Dario Fo è uno di coloro che hanno più diffuso il
tradimento di San Francesco in Italia, come ha
fatto ancora recentemente.
Tuttavia anche Papa Francesco, che in suo onore ha
voluto chiamarsi così, lo ha ripetuto tante volte: «La pace francescana», ha
affermato ad esempio nel suo viaggio ad Assisi del 2013, «non
è un sentimento sdolcinato. Per favore: questo san Francesco non esiste!
E neppure è una specie di armonia panteistica con le energie del cosmo… Anche
questo non è francescano! Anche questo non è francescano, ma è un’idea che alcuni
hanno costruito! La pace di san Francesco è quella di Cristo, e la trova
chi “prende su di sé” il suo “giogo” [...] Per favore: questo san Francesco non
esiste!».
Come ha ben
spiegato il sociologo Giuliano Guzzo, non esiste alcun Francesco
che ideologizzava la povertà, il suo obiettivo era la vanità, il rimanere
legati a quel che si possiede ma non ha mai demonizzato i materiali preziosi.
Francesco era sì
povero (“il poverello”), ma pretendeva che le chiese fossero
ricche: eppure, è
stato fatto notare, oggi molti utilizzano la sontuosità degli edifici
di culto, dei paramenti sacri, dei calici d’oro come strumento di attacco alla
Chiesa cattolica sostenendo, invece, che sia necessario “tornare ad una povertà
francescana”. Ma Francesco non avrebbe mai tollerato che l’Eucarestia fosse
posata in un calice non di oro e che le chiese fossero spoglie, egli infatti raccomandava
esplicitamente:
«Vi prego […] i
calici, i corporali, gli ornamenti dell’altare e tutto ciò che serve al
sacrificio, devono essere preziosi. E se in qualche luogo trovassero il
santissimo corpo del Signore collocato in modo miserevole, venga da essi posto
e custodito in un luogo prezioso, secondo le disposizioni della Chiesa,
e sia portato con grande venerazione e amministrato agli altri con discrezione»

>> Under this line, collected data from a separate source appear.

(* ===== verification/Writing.v ===== *)
(** * What the engine writes, whatever was restored

    Of all the events the engine emits, the activation of an account comes from
    the creation request of that account and nothing else, and the listing of a
    stock from its listing request. So what the rows of the database must be
    like before a request can be read off its payload.

    A request adds one record to the output log, with events that report its
    effect on the ledger of the engine. After a restart over a snapshot that
    ledger has the same accounts, holdings and stocks as the one before, so its
    next records continue the story for the consumers. *)

From S2P Require Import Prelude Domain Slices OrderBook BookSpec Ledger Snapshot BookSim Events Matching Validation Orders Transfer Admin LedgerSim MatchLoop.
From S2P Require Import Footprint Dedup Wal Metrics Engine Columns Database Storage SnapshotStore Messaging Publisher Projector Recovery Determinism Replays Consistency SnapshotReplay.
From S2P Require Import Retention Restarts Reporting Feed Mirror Tracking.

(** An event that neither activates an account nor lists a stock. *)
Definition unopened (ev : outEvent) : Prop := opened ev = None /\ listed ev = None.

Section openings.
Context `{!Clock} {bytes : Type} `{!Codec bytes}.
Implicit Types (c : Core) (l : locals) (order : Order) (evs : list outEvent).

Lemma maker_unopened o q c : unopened (snd (maker_event o q c)).
Proof. unfold maker_event, time_now. by destruct (Z.eqb _ _). Qed.

Lemma after_fill_unopened l side p o c q r :
  after_fill l side p o c q = Done r -> Forall unopened (l_events l) -> Forall unopened (l_events (step_locals r)).
Proof.
  unfold after_fill. cbv zeta. destruct (if is_sell _ then _ else _) as [buyer seller].
  destruct (settle _ _ _ _ _ _) as [s|]; [|done]. cbn [obind].
  destruct (takeTradeID _) as [c1 [tid|err]]; [|by intros [= <-]].
  unfold trade_event, time_now. destruct (maker_event o q _) as [c2 ev] eqn:Hm. intros [= <-] Hl. cbn.
  apply Forall_app. split; [done|]. constructor; [done|]. constructor; [|done].
  change ev with (snd (c2, ev)). rewrite <- Hm. apply maker_unopened.
Qed.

(Prima lettera ai Custodi).
Priva di fondamento è anche l’idea che fosse un ingenuo
buonista, lo si evince ad esempio dagli scritti di Tommaso da Celano (1200-1270).

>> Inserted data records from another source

(* ===== verification/System.v ===== *)
(** * The whole system

    The engine, the event publisher and the database projector over one output
    log and one database. The engine takes requests, snapshots, trims its logs and
    restarts, also after a crash between its logs; the consumers drain the log
    and restart; other parts insert rows. [system_ok] relates all of them to the
    requests logged so far: one record per request in order, a ledger with the
    accounts, holdings and stocks that the records tell, a database that mirrors
    the ledger at the projector's position, a broker with the records up to the
    publisher's position, and a log that still has what either has to read. *)

From S2P Require Import Prelude Domain Slices OrderBook BookSpec Ledger Snapshot BookSim Events Matching Validation Orders Transfer Admin LedgerSim MatchLoop.
From S2P Require Import Footprint Dedup Wal Metrics Engine Columns Database Storage SnapshotStore Messaging Publisher Projector Frames Recovery Determinism Replays Consistency SnapshotReplay.
From S2P Require Import Windows Retention Restarts Reporting Feed Mirror Tracking Writing.

Record system (bytes log chan : Type) := mkSystem {
  sy_engine : Engine bytes log;
  sy_publisher : EventPublisher bytes log chan;
  sy_projector : DBProjector bytes log;
  sy_store : Store bytes
}.
Arguments mkSystem {bytes log chan} _ _ _ _.
Arguments sy_engine {bytes log chan} _.
Arguments sy_publisher {bytes log chan} _.
Arguments sy_projector {bytes log chan} _.
Arguments sy_store {bytes log chan} _.

Section system.
Context `{!Clock} {bytes log chan conf : Type} `{!Codec bytes, !CodecLaws bytes, !Proto bytes, !ProtoLaws bytes}.
Context `{!EventCodec bytes, !EventCodecLaws bytes, !Twal bytes log, !TwalLaws bytes log, !Server, !ServerLaws}.
Context `{!Amqp bytes chan conf, !AmqpSpec bytes chan conf}.
Abbreviation engine := (Engine bytes log).
Abbreviation store := (Store bytes).
Abbreviation publisher := (EventPublisher bytes log chan).
Abbreviation projector := (DBProjector bytes log).
Abbreviation db := (DB bytes).
Implicit Types (e : engine) (p : publisher) (q : projector) (s : store) (b : bytes) (ps rs : list bytes) (d : db).

(** ** The parts share the log and the database *)

Definition ep_attach (w : log) s p : publisher :=
  mkEventPublisher w s (ep_mq p) (ep_eventQueue p) (ep_cursor p) (ep_eventPublishedSeq p) (ep_metrics p) (ep_ticks p).
Definition dp_attach (w : log) s q : projector :=
  mkDBProjector w s (dp_cursor q) (dp_appliedSeq q) (dp_metrics q) (dp_ticks q).

Lemma ep_attach_self p : ep_attach (ep_output p) (ep_store p) p = p.
Proof. by destruct p. Qed.
Lemma dp_attach_self q : dp_attach (dp_output q) (dp_store q) q = q.
Proof. by destruct q. Qed.

(** The reading of both positions before the output log is trimmed. *)
Definition load_cursors s : store * option (option (Z * Z)) :=
  match LoadMQPublishedCursor s with
  | (s, inr _) => (s, Some None)
  | (s, inl mq) =>
      match LoadDBAppliedCursor s with
      | (s, inr _) => (s, Some None)
      | (s, inl db) => (s, Some (Some (mq, db)))
      end
  end.

(** [cs] tells the stored positions, or nothing. *)
Definition tells (cs : option (option (Z * Z))) d : Prop :=
  forall mq db, cs = Some (Some (mq, db)) -> mq = cursor_at MQ_PUBLISHED_OUTPUT_SEQ d /\ db = cursor_at DB_APPLIED_OUTPUT_SEQ d.

Lemma load_cursors_tell s s' cs : load_cursors s = (s', cs) -> st_db s' = st_db s /\ tells cs (st_db s).
Proof.
  unfold load_cursors. destruct (LoadMQPublishedCursor s) as [s1 [mq|e]] eqn:Hmq.
  2: { unfold LoadMQPublishedCursor, query in Hmq. repeat case_match; simplify_eq/=; intros [= <- <-]; by split. }
  destruct (LoadMQPublishedCursor_ok _ _ _ Hmq) as [Hmq1 Hd1].
  destruct (LoadDBAppliedCursor s1) as [s2 [dbc|e]] eqn:Hdb; intros [= <- <-].
  - destruct (LoadDBAppliedCursor_ok _ _ _ Hdb) as [Hdb1 Hd2]. rewrite Hd1 in *. split; [done|]. intros ? ? [= <- <-]. by split.
  - unfold LoadDBAppliedCursor, query in Hdb. split; [|done]. repeat case_match; by simplify_eq/=.
Qed.

(** Room for one more batch of either consumer. *)
Definition spacious (w : log) : Prop := forall last, LastIndex w = inl last -> last + dbProjectorBatchSize < two64.

(** ** The steps *)

Abbreviation system := (system bytes log chan).

(** What happens beside the loop of the engine: a round of the saver, the drains
    and restarts of the consumers, and what other parts write. *)
Inductive background : system -> system -> Prop :=
  | bg_save e p q s sd s1 r s2 cs e' :
      snapshots e = Some sd ->
      SaveSnapshotAndPrune (sd_state sd) (sd_inputSeq sd) snapshotRetention s = (s1, r) ->
      match r with inl _ => load_cursors s1 | inr _ => (s1, None) end = (s2, cs) ->
      run_step (Saver (answered_floor r) cs) e = Done (Running e') ->
      background (mkSystem e p q s) (mkSystem e' p q s2)
  | bg_publish e p q s p' err :
      ep_drain (ep_attach (output e) s p) = (p', err) ->
      background (mkSystem e p q s) (mkSystem e p' q (ep_store p'))
  | bg_publisher_restart e p q s mq p' :
      extends (ep_mq p) mq -> ep_start (NewEventPublisher (output e) s mq (ep_eventQueue p)) = (p', None) ->
      background (mkSystem e p q s) (mkSystem e p' q (ep_store p'))
  | bg_project e p q s q' err :
      dp_drain (dp_attach (output e) s q) = (q', err) ->
      background (mkSystem e p q s) (mkSystem e p q' (dp_store q'))
  | bg_projector_restart e p q s q' :
      dp_start (NewDBProjector (output e) s) = (q', None) ->
      background (mkSystem e p q s) (mkSystem e p q' (dp_store q'))
  | bg_other e p q s s' :
      foreign (st_db s) (st_db s') -> same_position_and_snapshots (st_db s) (st_db s') ->
      background (mkSystem e p q s) (mkSystem e p q s').

Inductive system_step : system -> list bytes -> system -> Prop :=
  | sys_deliver e p q s b e' :
      room (input e) -> room (output e) -> (fresh b e -> announced b (state (core e)) (st_db s)) ->
      run_step (Deliver b) e = Done (Running e') -> spacious (output e') ->
      system_step (mkSystem e p q s) [b] (mkSystem e' p q s)
  | sys_tick e p q s e' :
      wf_state (state (core e)) -> run_step SnapshotTick e = Done (Running e') ->
      system_step (mkSystem e p q s) [] (mkSystem e' p q s)
  | sys_restart e p q s s1 s2 cs e' :
      rebooted (input e) (output e) s cs e' s1 -> load_cursors s1 = (s2, cs) ->
      system_step (mkSystem e p q s) [] (mkSystem e' p q s2)
  | sys_crash e p q s b e1 s1 s2 cs e' :
      room (input e) -> room (output e) -> announced b (state (core e)) (st_db s) -> crashed b e e1 ->
      rebooted (input e1) (output e1) s cs e' s1 -> load_cursors s1 = (s2, cs) -> spacious (output e') ->
      system_step (mkSystem e p q s) [b] (mkSystem e' p q s2)
  | sys_background y y' : background y y' -> system_step y [] y'.

(** A run, with the payloads delivered. *)
Inductive system_run : system -> list bytes -> system -> Prop :=
  | system_run_nil y : system_run y [] y
  | system_run_cons y1 bs1 y2 bs2 y3 : system_step y1 bs1 y2 -> system_run y2 bs2 y3 -> system_run y1 (bs1 ++ bs2) y3.

(** ** The invariant *)

(** The record that answers a request. *)
Definition answers b (r : bytes) : Prop := exists st st' evs, recorded b st st' evs r.

(** Everything that either consumer has not read is in the log. *)
Definition unread_kept (w : log) rs d : Prop :=
  exists k, retains w k rs /\ Z.of_nat k <= cursor_at MQ_PUBLISHED_OUTPUT_SEQ d /\ Z.of_nat k <= cursor_at DB_APPLIED_OUTPUT_SEQ d.

Record system_ok ps rs (evss : list (list outEvent)) (y : system) : Prop := {
  so_step : in_step (sy_engine y) ps (stored (st_db (sy_store y)));
  so_keyed : keyed (state (core (sy_engine y)));
  so_answers : Forall2 answers ps rs;
  so_log : unread_kept (output (sy_engine y)) rs (st_db (sy_store y));
  so_room : Z.of_nat (length rs) + dbProjectorBatchSize < two64;
  so_applied : 0 <= dp_cursor (sy_projector y) /\ exists st, same_records (state (core (sy_engine y))) st /\
    tracks st evss rs (Z.to_nat (dp_cursor (sy_projector y))) (st_db (sy_store y));
  so_published : Forall written rs /\ cursor_at MQ_PUBLISHED_OUTPUT_SEQ (st_db (sy_store y)) = ep_cursor (sy_publisher y) /\
    published (ep_eventQueue (sy_publisher y)) rs (ep_mq (sy_publisher y)) (ep_cursor (sy_publisher y))
}.

(** ** Trimming keeps what is unread *)

Lemma cleanup_unread cs e rs d :
  unread_kept (output e) rs d -> stable (output e) -> tells cs d ->
  unread_kept (output (fst (cleanupOutputWAL cs e))) rs d.
Proof.
  intros Hu Hst Ht. unfold cleanupOutputWAL. destruct cs as [[[mq dbc]|]|]; [|done..].
  destruct (Ht _ _ eq_refl) as [-> ->]. destruct (Z.eqb _ 0); [done|]. destruct Hu as (k & [Hh Hk] & Hmq & Hdb).
  set (t := Z.min _ _). destruct (truncate_to_trims (output e) t _ _ Hh Hst) as (f' & Hf & Hne & Hnil & Hh').
  destruct (truncate_to (output e) t) as [w err]. cbn [fst output set_output] in *.
  exists (Z.to_nat (f' - 1)). rewrite drop_drop in Hh'. split_and!; [split|lia..].
  - replace (Z.of_nat (Z.to_nat (f' - 1)) + 1) with f' by lia.
    by replace (Z.to_nat (f' - 1)) with (k + Z.to_nat (f' - (Z.of_nat k + 1)))%nat by lia.
  - destruct (decide (drop k rs = [])) as [Hd|Hd].
    + rewrite (Hnil Hd). destruct Hk; lia.
    + specialize (Hne Hd). unfold next_index in Hne. rewrite length_drop in Hne. lia.
Qed.

Lemma unread_beside w rs d d' :
  cursors d' = cursors d -> unread_kept w rs d -> unread_kept w rs d'.
Proof. intros Hc (k & Hr & H2 & H3). exists k. unfold cursor_at in *. by rewrite Hc. Qed.

Lemma tells_same cs d d' : cursors d' = cursors d -> tells cs d -> tells cs d'.
Proof. intros Hc Ht mq dbc Hcs. unfold cursor_at. rewrite Hc. by apply Ht. Qed.

(** ** What other writers do *)

Lemma tracks_foreign st evss rs c d d' :
  Z.of_nat (length rs) < two64 -> foreign d d' -> tracks st evss rs c d -> tracks st evss rs c d'.
Proof. intros Hb Hf Ht. exact (proj2 (kp_foreign _ (tracks_keeps st evss rs Hb) rs c d d' (conj eq_refl Ht) Hf)). Qed.

Lemma room_two64 rs : Z.of_nat (length rs) + dbProjectorBatchSize < two64 -> Z.of_nat (length rs) < two64.
Proof. unfold dbProjectorBatchSize. lia. Qed.

Lemma applied_foreign e evss rs q d d' :
  Z.of_nat (length rs) + dbProjectorBatchSize < two64 -> foreign d d' ->
  (0 <= dp_cursor q /\ exists st, same_records (state (core e)) st /\ tracks st evss rs (Z.to_nat (dp_cursor q)) d) ->
  (0 <= dp_cursor q /\ exists st, same_records (state (core e)) st /\ tracks st evss rs (Z.to_nat (dp_cursor q)) d').
Proof.
  intros Hb Hf (Hc & st & Hs & Ht). split; [done|]. exists st. split; [done|].
  eapply tracks_foreign; [by apply room_two64|done|done].
Qed.

Lemma cursor_same t d d' : cursors d' !! t = cursors d !! t -> cursor_at t d' = cursor_at t d.
Proof. intros Hc. unfold cursor_at. by rewrite Hc. Qed.

(** Only the projector's part of the database may change. *)
Lemma other_ok ps rs evss e p q s s' :
  foreign (st_db s) (st_db s') -> same_position_and_snapshots (st_db s) (st_db s') ->
  system_ok ps rs evss (mkSystem e p q s) -> system_ok ps rs evss (mkSystem e p q s').
Proof.
  intros Hf [Hmq Hsn] [H1' H2' H3' (k & Hr & Hk1 & Hk2) H5' H6' (H7' & H8' & H9')].
  cbn [sy_engine sy_publisher sy_projector sy_store] in *.
  split; cbn [sy_engine sy_publisher sy_projector sy_store]; try done.
  - by rewrite (stored_same _ _ Hsn).
  - exists k. by rewrite (cursor_same _ _ _ Hmq), (cursor_same _ _ _ (fo_cursor _ _ Hf)).
  - by eapply applied_foreign.
  - by rewrite (cursor_same _ _ _ Hmq).
Qed.

(** ** The consumers *)

Lemma publish_step_saved last p p' err :
  no_lost_answer -> 0 <= ep_cursor p < last -> last + eventPublisherBatchSize < two64 ->
  Publisher.saved p = ep_cursor p -> publish_step last p = (p', err) ->
  Publisher.saved p' = ep_cursor p' /\ ep_cursor p <= ep_cursor p' <= last.
Proof.
  intros Hnl Hc Hl Hsv Hst. pose proof (publish_step_advances _ _ _ _ Hc Hl Hst) as [_ Hadv]. revert Hst Hadv.
  unfold publish_step, eventPublisherBatchSize in *. rewrite (add64_exact (ep_cursor p) 100) by lia. set (bend := Z.min _ _).
  assert (Hu : is_u64 bend) by (unfold bend, is_u64; lia).
  destruct (read_batch _ _ _ _) as [batch|er]; [|intros [= <- <-] _; by split; [|lia]].
  unfold ep_now. cbn [ep_mq ep_store]. destruct (PublishBatch _ _) as [mq [er|]]; [intros [= <- <-] _; by split; [|cbn; lia]|].
  cbn [ep_set_mq ep_store]. destruct (SaveMQPublishedCursor bend (ep_store p)) as [s0 [er|]] eqn:Hs.
  - intros [= <- <-] _. split; [|cbn; lia]. rewrite <- Hsv. unfold Publisher.saved. cbn. revert Hs.
    unfold SaveMQPublishedCursor, exec_db, q_SaveMQPublishedCursor.
    destruct (answer_at (st_calls (ep_store p))) eqn:Ha; [done|by intros [= <- _]|by destruct (Hnl _ Ha)].
  - intros [= <- <-] Hadv. specialize (Hadv eq_refl).
    match goal with |- context [ep_recordBatch ?x ?t ?dd ?p0] =>
      destruct (ep_recordBatch_frame x t dd p0) as (_ & F2 & _ & _ & F5) end.
    unfold Publisher.saved. rewrite F2, F5 in *. cbn in *. split; [|lia].
    destruct (save_cursor_cases bend _ _ None Hu Hs) as [Hc2|Hc2]; [|done].
    revert Hs. unfold SaveMQPublishedCursor, exec_db, q_SaveMQPublishedCursor.
    destruct (answer_at _); [|done..]. intros [= <-]. cbn. by apply cursor_at_save.
Qed.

Francesco, informato della presenza di detrattori del suo
Ordine, si rivolse al suo vicario, frate Pietro di Cattaneo, intimandogli
quanto segue: «Coraggio, muoviti, esamina diligentemente e, se troverai
innocente un frate che sia stato accusato, punisci l’accusatore con un
severo ed esemplare castigo! Consegnalo nelle mani del pugile di Firenze,
se tu personalmente non sei in grado di punirlo [chiamava col nome di
pugilatore frate Giovanni di Firenze, uomo di imponente statura e dl grandi
forze, nda]». A mali estremi estremi rimedi, si potrebbe dire. In ogni
caso un atteggiamento ben lontano dall’immagine mielosa che gli è stata
cucita addosso.
Non esiste nemmeno un Francesco d’Assisi sincretista,
indifferente all’evangelizzazione cristiana. Sostenitore delle Crociate, è
famoso il suo confronto durante una crociata nel 1219 con il Sultano Malik al-Kami durante il quale,
semplicemente, tentò di convertirlo, come è evidente dal tenore del suo
discorso:
«I cristiani agiscono secondo massima giustizia quando vi
combattono, perché voi avete invaso delle terre cristiane e conquistato
Gerusalemme, progettate di invadere l’Europa intera, oltraggiate il Santo
Sepolcro, distruggete chiese, uccidete tutti i cristiani che vi capitano tra le
mani, bestemmiate il nome di Cristo e vi adoperate ad allontanare dalla sua
religione quanti uomini potete. Se invece voi voleste conoscere, confessare,
adorare, o magari solo rispettare il Creatore e Redentore del mondo e lasciare
in pace i cristiani, allora essi vi amerebbero come se stessi».
Francesco, se
si leggono i suoi scritti durante le Crociate, denuncia l’Islam come
una religione falsa che porta alla dannazione.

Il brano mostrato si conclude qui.